**Exercise goal**.
Only the lines below between the ones containing "match c with" and "Section Answers.", inclusive, are to be reproduced, each exactly as it stands.

· · · ·

(* ===== verification/Sessions.v ===== *)
(** * Sessions: programs and the module at the same time

    Programs of user space (UserProgs.v) on top of the concurrent system of
    Concurrency.v.  A system call of a program becomes a task of the module: it
    takes its arguments from the registers, goes through the stub, runs there
    step by step, in any order with the steps of the elevator thread, of readers
    and of the other programs' calls, and its value returns to the program.  So
    calls can arrive between the two critical sections of the thread's iteration
    and while other calls are under way.  The module stays loaded. *)

From S2P Require Import Decimal.
From S2P Require Import Prelude KList ProcEntry ElevatorData ElevatorOps ElevatorSpec.
From S2P Require Import ElevatorRefine RunElevator Liveness Stats Syscalls SyscallAbi ProcFs.
From S2P Require Import Concurrency LockInvariant Interleavings UserProgs.

(** ** The machine *)

(** A program runs in user space, or task [j] runs its call [c] and the program
    waits for the value. *)
Inductive user : Type :=
| InUser (p : program)
| InKernel (j : nat) (c : call) (k : Z → program).

(** A call that has returned, with the program that made it. *)
Definition deed : Type := nat * (call * Z).

(** The calls of program [i], with the values returned. *)
Definition own (i : nat) (ds : list deed) : list (call * Z) :=
  snd <$> filter (λ d, d.1 = i) ds.

Section Code.
Context {LA : ListApi node} (en : env) (st : stubs).

Record users := Users { u_sys : system; u_progs : list user }.

(** One step: a program enters the kernel, whatever the upper halves of its
    registers hold; the kernel answers it without the module; the module runs; a
    call returns.  The labels are the operation performed and the call returned. *)
Inductive ustep : users → list (effect * answer) → list deed → users → Prop :=
| u_call σ us i j nr args k regs c :
    us !! i = Some (InUser (Syscall nr args k)) → registers args regs →
    kernel_entry st nr regs = Some (inl c) → s_tasks σ !! j = None →
    ustep (Users σ us) [] [] (Users (set_task j (enter c) σ) (<[i := InKernel j c k]> us))
| u_answer σ us i nr args k regs r :
    us !! i = Some (InUser (Syscall nr args k)) → registers args regs →
    kernel_entry st nr regs = Some (inr r) →
    ustep (Users σ us) [] [] (Users σ (<[i := InUser (k (libc_ret (cast T_long r)))]> us))
| u_run σ us l σ' :
    step en σ l σ' → ustep (Users σ us) l [] (Users σ' us)
| u_return σ us i j c k r :
    us !! i = Some (InKernel j c k) → s_tasks σ !! j = Some (Returned r) →
    ustep (Users σ us) [] [(i, (c, cast T_long r))]
      (Users σ (<[i := InUser (k (libc_ret (cast T_long r)))]> us)).

Inductive session : users → list (effect * answer) → list deed → users → Prop :=
| session_refl U : session U [] [] U
| session_snoc U tr ds U' l d U'' :
    session U tr ds U' → ustep U' l d U'' → session U (tr ++ l) (ds ++ d) U''.
End Code.

(** ** What an answer means *)

(** The value [r] of the call [c], given the operations [tr] performed since the
    state [a]: a request returns 0 if its passenger has joined the queue, and 1
    if it was invalid or a stop was pending at some moment; start and stop return
    the value of the operation they have performed. *)
Definition answered (a : astate) (tr : list (effect * answer)) (c : call) (r : Z) : Prop :=
  match c with
  | CIssue p s d =>
      (r = 0 ∧ valid_request p s d ∧ ∃ l, (EAdd (l, passenger_of p s d), Code 0) ∈ tr) ∨
      (r = 1 ∧ (¬ valid_request p s d ∨
        ∃ tr1, tr1 `prefix_of` tr ∧ a_shutdown (a_effects tr1.*1 a).2 ≠ 0))
  | CStart => (r = 0 ∨ r = 1) ∧ (EStart, Code r) ∈ tr
  | CStop => (r = 0 ∨ r = 1) ∧ (EStop, Code r) ∈ tr
  end.

Section Answers.
Implicit Types (a : astate) (tr : list (effect * answer)) (c : call).

Lemma answered_app a tr l c r : answered a tr c r → answered a (tr ++ l) c r.
Proof.
  destruct c; cbn; intros H; [|split; [apply H|apply elem_of_app; left; apply H]..].
  destruct H as [(-> & Hv & x & Hx)|(-> & [Hv|(tr1 & Hp & Hs)])].
  - left. split_and!; [done..|]. exists x. apply elem_of_app. by left.
  - auto.
  - right. split; [done|]. right. exists tr1. split; [by apply prefix_app_r|done].
Qed.

Lemma answered_range a tr c r : answered a tr c r → r = 0 ∨ r = 1.
Proof. destruct c; cbn; naive_solver. Qed.

Lemma answered_ok a tr c r : answered a tr c r → answer_ok c r.
Proof.
  intros H. split; [by eapply answered_range|]. destruct c; [|done..].
  cbn in H. naive_solver.
Qed.

(** The stop flag stays clear as long as nobody stops the elevator. *)
Lemma no_stop_no_shutdown fs a :
  a_shutdown a = 0 → EStop ∉ fs → a_shutdown (a_effects fs a).2 = 0.
Proof.
  revert a. induction fs as [|f fs IH]; intros a Hs Hno; [done|].
  apply not_elem_of_cons in Hno as [Hf Hno]. cbn.
  assert (H : a_shutdown (a_effect f a).2 = 0).
  { destruct f; cbn; try done.
    - by rewrite shutdown_load_section.
    - by rewrite shutdown_move_section.
    - unfold a_start. by case_bool_decide. }
  destruct (a_effect f a) as [r a1]. specialize (IH a1 H Hno). by destruct (a_effects fs a1).
Qed.

Lemma answered_accepting a tr c r :
  a_shutdown a = 0 → EStop ∉ tr.*1 → answered a tr c r → accepting c r.
Proof.
  intros Hs Hno H. destruct c; try done. cbn in *. intros Hv.
  destruct H as [(-> & _)|(_ & [?|(tr1 & [tr2 ->] & Hn)])]; [done..|]. destruct Hn.
  apply no_stop_no_shutdown; [done|]. rewrite fmap_app in Hno. set_solver.
Qed.
End Answers.

(** ** A call on its way *)

Section Progress.
Context {LA : ListApi node} {LL : ListLaws LA}.
Implicit Types (w : world) (a : astate) (L : gmap loc passenger) (σ : system) (t : task)
  (tr : list (effect * answer)) (c : call).

(** The section [x] is that of the call [c]. *)
Definition at_section w c (x : section) : Prop :=
  match x with
  | SIssue l => ∃ p s d, c = CIssue p s d ∧ valid_request p s d ∧
      heap w !! l = Some (passenger_of p s d)
  | SStart => c = CStart
  | SStop => c = CStop
  | _ => False
  end.

(** Task [t] is running the call [c]. *)
Definition progress a tr w c t : Prop :=
  match t with
  | Calling p s d => c = CIssue p s d
  | WantLock x | Holding x | Interrupted x => at_section w c x
  | Leaving (SIssue _) ans | Leaving SStart ans | Leaving SStop ans =>
      ∃ r, ans = Code r ∧ answered a tr c r
  | Returned r => answered a tr c r
  | _ => False
  end.

Lemma progress_enter a tr w c : progress a tr w c (enter c).
Proof. by destruct c. Qed.

(** The passenger of a request on its way is left alone by the other tasks. *)
Lemma flight_kept sig L0 tr σ L a l σ' j t x p :
  sys_inv L0 tr σ L a → step (orderly sig) σ l σ' →
  s_tasks σ !! j = Some t → s_tasks σ' !! j = Some t → carries t = Some x →
  heap (s_world σ) !! x = Some p → heap (s_world σ') !! x = Some p.
Proof.
  intros [I RI] Hs Ht Ht' Hc Hp. pose proof (inv_rep _ _ _ _ I) as R.
  pose proof (inv_wf _ _ _ _ I) as W.
  assert (HL : L !! x = Some p).
  { destruct (inv_carry _ _ _ _ I j t x Ht Hc) as (_ & q & Hq & _).
    pose proof (rep_extra_heap _ _ _ _ _ R Hq). congruence. }
  destruct Hs as [σ i p0 s d mem o w' Hi Hmem Hrun|σ i mem junk u s' Hi _ _ Hrun| | |σ i c ans s' Hi Hb
    | | |σ i seen size n txt s' Hi Hrun|σ i seen r s' Hi Hrun]; try exact Hp.
  - destruct mem as [l|]; [|done]. cbn in Hmem.
    destruct (decide (accepts a p0 s d)) as [Hacc|Hacc].
    + pose proof (issue_prepare_ok L _ a l p0 s d R W Hmem Hacc) as (o' & w0 & E & _ & R')%wp_done.
      rewrite Hrun in E. injection E as <- <-. apply (rep_extra_heap _ _ _ _ _ R').
      rewrite lookup_insert_ne; [done|]. intros ->. congruence.
    + rewrite (issue_prepare_rejects _ _ _ _ _ _ _ R Hacc) in Hrun. by injection Hrun as _ <-.
  - unfold open_prepare, new_message, mbind, M_bind, modify in Hrun. cbn in Hrun. injection Hrun as _ <-.
    destruct mem; exact Hp.
  - destruct (inv_body L0 σ L a i c ans s' I Hi (printing _ _ _ _ RI Hi) Hb) as (a' & _ & _ & I').
    assert (Hne : j ≠ i).
    { intros ->. cbn [s_tasks set_entry set_task] in Ht'. rewrite lookup_insert_eq in Ht'.
      by injection Ht' as <-. }
    apply (rep_extra_heap _ _ _ _ _ (inv_rep _ _ _ _ I')).
    destruct c as [| |l'| | |]; try exact HL. cbn. rewrite lookup_delete_ne; [done|].
    intros ->. apply Hne. by eapply (inv_inj _ _ _ _ I j i).
  - destruct (proj2 RI i _ Hi) as (t0 & Hsh & _).
    rewrite (elevator_read_shows size _ t0 Hsh) in Hrun.
    destruct (bool_decide (read_p _ = 0)); by injection Hrun as _ _ <-.
  - destruct (proj2 RI i _ Hi) as [[t0 Hsh] _].
    destruct (elevator_release_shows _ _ Hsh) as (s1 & E & Hd). rewrite Hrun in E.
    injection E as _ ->. unfold s_world in *; cbn [s_entry set_entry]. by rewrite Hd.
Qed.

(** A call that does not run is where it was. *)
Lemma progress_other sig L0 tr σ L a0 a l σ' j c t :
  sys_inv L0 tr σ L a → step (orderly sig) σ l σ' →
  s_tasks σ !! j = Some t → s_tasks σ' !! j = Some t →
  progress a0 tr (s_world σ) c t → progress a0 (tr ++ l) (s_world σ') c t.
Proof.
  intros SI Hs Ht Ht' Hp. pose proof (λ x p, flight_kept _ _ _ _ _ _ _ _ j t x p SI Hs Ht Ht') as Hk.
  pose proof (λ r, answered_app a0 tr l c r) as Ha.
  destruct t as [| |[]|[]|[]|[]| | | | |]; cbn in *; try done; naive_solver.
Qed.
(** The operation of a call's section, and its value. *)
Lemma section_answers L0 σ L a a' tr i c x ans :
  s_tasks σ !! i = Some (Holding x) → at_section (s_world σ) c x →
  a_effect (effect_of x (s_world σ)) a = (ans, a') →
  ∀ a0, progress a0 (tr ++ [(effect_of x (s_world σ), ans)]) (s_world σ) c (Leaving x ans).
Proof.
  intros Ht Hc E a0.
  assert (Hin : (effect_of x (s_world σ), ans) ∈ tr ++ [(effect_of x (s_world σ), ans)])
    by (apply elem_of_app; right; left).
  destruct x as [| |l| | |]; try done; cbn in Hc, E, Hin |- *.
  - destruct Hc as (p & s & d & -> & Hv & Hh). rewrite Hh in *. injection E as <- _.
    exists 0. split; [done|]. left. eauto.
  - subst c. injection E as <- _. eexists. split; [done|]. split; [|done].
    unfold a_start. case_bool_decide; auto.
  - subst c. injection E as <- _. eexists. split; [done|]. split; [|done].
    unfold a_stop. case_bool_decide; auto.
Qed.

(** A request that has just been prepared, or turned down. *)
Lemma prepared L a w l p s d o w' tr a0 :
  rep L w a → wf a → heap w !! l = None → a_effects tr.*1 a0 = (tr.*2, a) →
  issue_prepare (Some l) p s d w = Done (o, w') →
  progress a0 tr w' (CIssue p s d)
    (match o with Some l => WantLock (SIssue l) | None => Returned 1 end).
Proof.
  intros R W Hl E Hrun. destruct (decide (accepts a p s d)) as [Hacc|Hacc].
  - pose proof (issue_prepare_ok L w a l p s d R W Hl Hacc) as (o' & w0 & E' & -> & R')%wp_done.
    rewrite Hrun in E'. injection E' as -> <-. exists p, s, d. split_and!; [done|apply Hacc|].
    apply (rep_extra_heap _ _ _ _ _ R'), lookup_insert_eq.
  - rewrite (issue_prepare_rejects _ _ _ _ _ _ _ R Hacc) in Hrun. injection Hrun as <- <-.
    right. split; [done|]. destruct (decide (valid_request p s d)) as [Hv|Hv]; [right|by left].
    exists tr. split; [done|]. rewrite E. cbn. intros Hs. by apply Hacc.
Qed.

· · · ·

**Exercise answer**.
  match c with
  | CIssue p s d =>
      (r = 0 ∧ valid_request p s d ∧ ∃ l, (EAdd (l, passenger_of p s d), Code 0) ∈ tr) ∨
      (r = 1 ∧ (¬ valid_request p s d ∨
        ∃ tr1, tr1 `prefix_of` tr ∧ a_shutdown (a_effects tr1.*1 a).2 ≠ 0))
  | CStart => (r = 0 ∨ r = 1) ∧ (EStart, Code r) ∈ tr
  | CStop => (r = 0 ∨ r = 1) ∧ (EStop, Code r) ∈ tr
  end.

Section Answers.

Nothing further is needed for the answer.